The bucket we used was a big one, and rather a weight when ’twas full,
Though Alister wound it up easy, for he had the strength of a bull.
He hinted at heart-disease often, but, setting his fancy apart,
I always believed there was nothing the matter with Cameron’s heart.
One day I was working below—I was filling the bucket with clay,
When Alister cried, ‘Pack it on, mon! we ought to be bottomed to-day.’
He wound, and the bucket rose steady and swift to the surface until
It reached the first log on the top, where it suddenly stopped, and hung still.
I knew what was up in a moment when Cameron shouted to me:
‘Climb up for your life by the footholes. I’ll stick tae th’ haun’le—or dee!’
And those were the last words he uttered.
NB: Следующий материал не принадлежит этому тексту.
(* ===== verification/Scheduler.v ===== *)
(** * Distributed inference and encoder nodes

    src/server/service/ai_scheduler.py, encode_scheduler.py, ai_node_registry.py,
    encode_node_registry.py, live_activity.py, encode_offload.py (gates);
    model/ai_node.py, encoding_node.py, detection_assignment.py,
    encode_assignment.py; controller/ai_node.py, encode_node.py; the supervise
    tasks.  The two registries have the same shape, so one node record, one
    assignment record and one world type serve both: [n_capacity] is
    [AiNode.capacity] or [EncodingNode.max_sessions].  Names, endpoints,
    benchmarks and other descriptive columns are not kept. *)

From S2P Require Import Prelude PyStr Redis Token Sessions Planner.
From stdpp Require Import pretty.
Local Open Scope Z_scope.

Inductive node_status := Online | Degraded | Offline | Draining | Disabled.
#[export] Instance node_status_eq_dec : EqDecision node_status.
Proof. solve_decision. Defined.

Record Node := {
  n_id : Z;
  n_uuid : string;
  n_status : node_status;
  n_enabled : bool;
  n_gpu : bool;
  n_capacity : Z;
  n_assigned_count : Z;
  n_last_heartbeat : option Z;
  n_token_jti : option string;
  n_deleted_at : option Z
}.

Inductive assign_state := Pending | Active | Reassigning | Paused.
#[export] Instance assign_state_eq_dec : EqDecision assign_state.
Proof. solve_decision. Defined.

Record Assignment := {
  a_node_id : Z;
  a_state : assign_state;
  a_claimed_at : option Z;
  a_last_report_ts : option Z;
  a_epoch : option Z
}.

Record Stream := {
  st_id : Z;
  st_role : string;
  st_go2rtc_name : string;
  st_is_default_live : bool;
  st_is_default_full : bool;
  st_enabled : bool;
  st_codec : option string
}.

Record Camera := {
  cam_id : Z;
  cam_is_enabled : bool;
  cam_deleted_at : option Z;
  cam_live_transcode : bool;
  cam_dual_recording : bool;
  cam_dual_record_stream : option string;
  cam_streams : list Stream
}.

(** One registry: its nodes (primary-key order), its assignment table keyed by
    the unique camera id, the cameras and settings it reads, the streams pushed
    to go2rtc, and the token service's world (clock, Redis, uuids). *)
Record Sched := {
  s_tok : World;
  s_nodes : list Node;
  s_rows : gmap Z Assignment;
  s_cams : list Camera;
  s_detect_global : bool;             (* ai_settings, global row: detection_enabled *)
  s_detect : gmap Z bool;             (* per-camera override rows *)
  s_flag : bool;                      (* feature flag 'encoding_nodes' *)
  s_idle_s : Z;                       (* live_transcode_idle_s *)
  s_resynced : list Z                 (* go2rtc_sync.sync_camera calls *)
}.
(* ===== verification/Cameras.v ===== *)
(** * Cameras and their streams in go2rtc

    src/server/controller/camera.py, service/go2rtc_sync.py, task/list/camera_health.py,
    model/camera.py, model/stream.py, driver/go2rtc.py.

    The world has the tables, go2rtc's streams (name to source), the last frames kept on
    disk, the events emitted and the scheduler's world, which go2rtc_sync asks about
    encoder nodes.  Columns nothing here reads (model, firmware, capabilities, PTZ, AI and
    edge flags) are not kept, nor audit rows and the thumbnail cache in Redis.  The
    sessions of the server do not expire what they loaded: a handler goes on with the
    streams it read first, and the model passes them along.

    Parameters: uuids, Fernet, the outcome of the n-th call of go2rtc ([net_ok]; a failed
    PUT or DELETE has no effect), frames by stream name, the probe of a device. *)

From stdpp Require Import pretty.
From S2P Require Import Prelude PyStr Redis Permission Token Planner Scheduler.
Local Open Scope Z_scope.
Local Open Scope list_scope.

Definition CAM_ONLINE : string := "online".
Definition CAM_OFFLINE : string := "offline".
Definition CAM_ERROR : string := "error".
Definition CAM_UNKNOWN : string := "unknown".
Definition CAM_UNAUTHORIZED : string := "unauthorized".

(** columns a user edits *)
Record Settings := {
  cs_name : string;
  cs_vendor : string;
  cs_driver : string;
  cs_host : string;
  cs_rtsp_port : option Z;
  cs_rtsp_transport : option string;
  cs_channel : Z;
  cs_live_transcode : bool;
  cs_dual_recording : bool;
  cs_dual_record_stream : option string;
  cs_username_enc : option string;
  cs_password_enc : option string;
  cs_is_enabled : bool
}.

Record CamRow := {
  cr_id : Z;
  cr_uuid : string;
  cr_serial : option string;
  cr_set : Settings;
  cr_status : string;
  cr_last_seen_at : option Z;
  cr_last_error : option string;
  cr_deleted_at : option Z
}.

Record StreamRow := {
  sr_camera_id : Z;
  sr_stream : Stream;
  sr_rtsp_path : option string;
  sr_deleted_at : option Z
}.

(** a JPEG: its size, whether it starts with the SOI marker, which picture *)
Record Frame := { fr_bytes : Z; fr_soi : bool; fr_id : Z }.

Record CamWorld := {
  cw_sched : Sched;
  cw_rows : list CamRow;
  cw_streams : list StreamRow;
  cw_next : Z;
  cw_go2rtc : gmap string string;
  cw_calls : nat;
  cw_last_frames : gmap string Frame;
  cw_events : list (string * Z)
}.
Definition CM (A : Type) : Type := M CamWorld exn A.
Definition cw_now (w : CamWorld) : Z := w_now (s_tok (cw_sched w)).

Definition set_cam_rows (l : list CamRow) (w : CamWorld) : CamWorld :=
  {| cw_sched := cw_sched w; cw_rows := l; cw_streams := cw_streams w; cw_next := cw_next w; cw_go2rtc := cw_go2rtc w; cw_calls := cw_calls w;
     cw_last_frames := cw_last_frames w; cw_events := cw_events w |}.
Definition set_cam_streams (l : list StreamRow) (next : Z) (w : CamWorld) : CamWorld :=
  {| cw_sched := cw_sched w; cw_rows := cw_rows w; cw_streams := l; cw_next := next; cw_go2rtc := cw_go2rtc w; cw_calls := cw_calls w;
     cw_last_frames := cw_last_frames w; cw_events := cw_events w |}.
Definition set_go2rtc (g : gmap string string) (w : CamWorld) : CamWorld :=
  {| cw_sched := cw_sched w; cw_rows := cw_rows w; cw_streams := cw_streams w; cw_next := cw_next w; cw_go2rtc := g; cw_calls := S (cw_calls w);
     cw_last_frames := cw_last_frames w; cw_events := cw_events w |}.
Definition set_last_frames (f : gmap string Frame) (w : CamWorld) : CamWorld :=
  {| cw_sched := cw_sched w; cw_rows := cw_rows w; cw_streams := cw_streams w; cw_next := cw_next w; cw_go2rtc := cw_go2rtc w; cw_calls := cw_calls w;
     cw_last_frames := f; cw_events := cw_events w |}.
(** [automation_events.emit] *)
Definition emit (kind : string) (camera_id : Z) (w : CamWorld) : CamWorld :=
  {| cw_sched := cw_sched w; cw_rows := cw_rows w; cw_streams := cw_streams w; cw_next := cw_next w; cw_go2rtc := cw_go2rtc w; cw_calls := cw_calls w;
     cw_last_frames := cw_last_frames w; cw_events := cw_events w ++ [(kind, camera_id)] |}.

(** ** Rows *)

Definition cam_live (c : CamRow) : bool := bool_decide (cr_deleted_at c = None).
Definition get_by_uuid (uuid : string) : CM CamRow := fun w =>
  match List.find (fun c => bool_decide (cr_uuid c = uuid) && cam_live c) (cw_rows w) with Some c => (inr c, w) | None => (inl RowNotFoundException, w) end.

Definition find_duplicate (serial : option string) (host : string) (channel : Z) (w : CamWorld) : option CamRow :=
  let live := List.filter cam_live (cw_rows w) in
  match (if truthy_str serial then List.find (fun c => bool_decide (cr_serial c = serial)) live else None) with
  | Some c => Some c
  | None => List.find (fun c => bool_decide (cs_host (cr_set c) = host) && (cs_channel (cr_set c) =? channel)) live
  end.

Definition put_cam (c : CamRow) (w : CamWorld) : CamWorld := set_cam_rows ((fun x => if cr_id x =? cr_id c then c else x) <$> cw_rows w) w.
Definition cr_with (s : Settings) (c : CamRow) : CamRow :=
  {| cr_id := cr_id c; cr_uuid := cr_uuid c; cr_serial := cr_serial c; cr_set := s; cr_status := cr_status c; cr_last_seen_at := cr_last_seen_at c;
     cr_last_error := cr_last_error c; cr_deleted_at := cr_deleted_at c |}.
Definition cr_now (status : string) (seen : option Z) (error : option string) (c : CamRow) : CamRow :=
  {| cr_id := cr_id c; cr_uuid := cr_uuid c; cr_serial := cr_serial c; cr_set := cr_set c; cr_status := status; cr_last_seen_at := seen;
     cr_last_error := error; cr_deleted_at := cr_deleted_at c |}.

(** [set_status] on the object a handler holds *)
Definition with_cam_status (status : string) (error : option string) (now : Z) (c : CamRow) : CamRow :=
  if bool_decide (status = CAM_ONLINE) then cr_now status (Some now) None c
  else if truthy_str error then cr_now status (cr_last_seen_at c) (Some (stake 512 (default ""%string error))) c
  else cr_now status (cr_last_seen_at c) (cr_last_error c) c.
Definition set_status (status : string) (error : option string) (c : CamRow) (w : CamWorld) : CamRow * CamWorld :=
  let c' := with_cam_status status error (cw_now w) c in (c', put_cam c' w).

Definition disable (s : Settings) : Settings :=
  {| cs_name := cs_name s; cs_vendor := cs_vendor s; cs_driver := cs_driver s; cs_host := cs_host s; cs_rtsp_port := cs_rtsp_port s;
     cs_rtsp_transport := cs_rtsp_transport s; cs_channel := cs_channel s; cs_live_transcode := cs_live_transcode s; cs_dual_recording := cs_dual_recording s;
     cs_dual_record_stream := cs_dual_record_stream s; cs_username_enc := cs_username_enc s; cs_password_enc := cs_password_enc s; cs_is_enabled := false |}.
Definition cr_soft_delete (now : Z) (c : CamRow) : CamRow :=
  {| cr_id := cr_id c; cr_uuid := cr_uuid c; cr_serial := cr_serial c; cr_set := disable (cr_set c); cr_status := cr_status c;
     cr_last_seen_at := cr_last_seen_at c; cr_last_error := cr_last_error c; cr_deleted_at := Some now |}.

(** the relationship [streams]: live rows ordered by role *)
Definition stream_live (camera_id : Z) (s : StreamRow) : bool := (sr_camera_id s =? camera_id) && bool_decide (sr_deleted_at s = None).
Fixpoint insert_role (s : StreamRow) (l : list StreamRow) : list StreamRow :=
  match l with
  | [] => [s]
  | x :: r => if String.leb (st_role (sr_stream s)) (st_role (sr_stream x)) then s :: x :: r else x :: insert_role s r
  end.
Definition streams_of (camera_id : Z) (w : CamWorld) : list StreamRow :=
  foldr insert_role [] (List.filter (stream_live camera_id) (cw_streams w)).

Definition go2rtc_name_for (camera_uuid role : string) : string := "cam_" +:+ camera_uuid +:+ "_" +:+ role.

(** [Stream.delete_for_camera] *)
Definition st_renamed (name : string) (s : Stream) : Stream :=
  {| st_id := st_id s; st_role := st_role s; st_go2rtc_name := name; st_is_default_live := st_is_default_live s;
     st_is_default_full := st_is_default_full s; st_enabled := st_enabled s; st_codec := st_codec s |}.
Definition sr_tombstone (now : Z) (s : StreamRow) : StreamRow :=
  {| sr_camera_id := sr_camera_id s; sr_stream := st_renamed (st_go2rtc_name (sr_stream s) +:+ ":del:" +:+ pretty (now / 1000)) (sr_stream s);
     sr_rtsp_path := sr_rtsp_path s; sr_deleted_at := Some now |}.
Definition delete_for_camera (camera_id : Z) (w : CamWorld) : CamWorld :=
  set_cam_streams ((fun s => if stream_live camera_id s then sr_tombstone (cw_now w) s else s) <$> cw_streams w) (cw_next w) w.

(** ** Sources (service/go2rtc_sync.py) *)

(** [urllib.parse.quote(s, safe='')] on the bytes of UTF-8 *)
Definition hex (n : nat) : Ascii.ascii := Ascii.ascii_of_nat (if (n <? 10)%nat then 48 + n else 55 + n)%nat.
Definition unreserved (c : Ascii.ascii) : bool :=
  let n := Ascii.nat_of_ascii c in
  ((65 <=? n) && (n <=? 90))%nat || ((97 <=? n) && (n <=? 122))%nat || ((48 <=? n) && (n <=? 57))%nat || bool_decide (n ∈ [95; 46; 45; 126]%nat).
Definition quote_char (c : Ascii.ascii) : string :=
  if unreserved c then String c EmptyString
  else let n := Ascii.nat_of_ascii c in String (Ascii.ascii_of_nat 37) (String (hex (n / 16)) (String (hex (n mod 16)) EmptyString)).
Fixpoint quote (s : string) : string := match s with EmptyString => EmptyString | String c r => quote_char c +:+ quote r end.

(** The camera as the schedulers see it. *)
Definition cam_view (c : CamRow) (streams : list StreamRow) : Camera :=
  {| cam_id := cr_id c; cam_is_enabled := cs_is_enabled (cr_set c); cam_deleted_at := cr_deleted_at c; cam_live_transcode := cs_live_transcode (cr_set c);
     cam_dual_recording := cs_dual_recording (cr_set c); cam_dual_record_stream := cs_dual_record_stream (cr_set c); cam_streams := sr_stream <$> streams |}.

Section Sources.
Context (decrypt : string -> option string).

Definition get_credentials (c : CamRow) : option string * option string :=
  (match cs_username_enc (cr_set c) with Some e => if truthy_str (Some e) then decrypt e else None | None => None end,
   match cs_password_enc (cr_set c) with Some e => if truthy_str (Some e) then decrypt e else None | None => None end).

Definition input_preset (c : CamRow) : string :=
  let transport := lower (or_str (cs_rtsp_transport (cr_set c)) "auto") in
  if bool_decide (transport ∈ ["tcp"; "udp"]%string) then "#input=rtsp/" +:+ transport else EmptyString.
Definition rtsp_url (c : CamRow) (s : StreamRow) : string :=
  let '(username, password) := get_credentials c in
  let cred := if truthy_str username then quote (default "" username) +:+ ":" +:+ quote (or_str password "") +:+ "@" else EmptyString in
  "rtsp://" +:+ cred +:+ cs_host (cr_set c) +:+ ":" +:+ pretty (or_Z (cs_rtsp_port (cr_set c)) 554) +:+ or_str (sr_rtsp_path s) "".

Definition copy_source (url preset : string) : string :=
  if bool_decide (preset = EmptyString) then url +:+ "#video=copy#audio=copy" else "ffmpeg:" +:+ url +:+ preset +:+ "#video=copy#audio=copy".

Definition build_source (c : CamRow) (streams : list StreamRow) (s : StreamRow) (w : CamWorld) : string :=
  let cam := cam_view c streams in
  if live_transcode_enabled cam (sr_stream s) then
    match live_offload_target cam (cw_sched w) with
    | Some (enc_name, _) => "rtsp://127.0.0.1:8554/" +:+ enc_name
    | None => "ffmpeg:" +:+ rtsp_url c s +:+ input_preset c +:+ "#video=h264#audio=aac"
    end
  else copy_source (rtsp_url c s) (input_preset c).

(** the default live stream, with its row *)
Definition default_live_row (streams : list StreamRow) : option StreamRow :=
  List.find (fun s => st_is_default_live (sr_stream s) && st_enabled (sr_stream s)) streams.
He groaned, for I heard him quite plain—
There’s nothing so awful as that when it’s wrung from a workman in pain.
The strength of despair was upon me; I started, and scarcely drew breath,
But climbed to the top for my life in the fear of a terrible death.
And there, with his waist on the handle, I saw the dead form of my mate,
And over the shaft hung the bucket, suspended by Cameron’s weight.
I wonder did Alister think of the scenes in the distance so dim,
When Death at the windlass that morning took cruel advantage of him?
He knew if the bucket rushed down it would murder or cripple his mate—
His hand on the iron was closed with a grip that was stronger than Fate;
He thought of my danger, not his, when he felt in his bosom the smart,
And stuck to the handle in spite of the Finger of Death on his heart.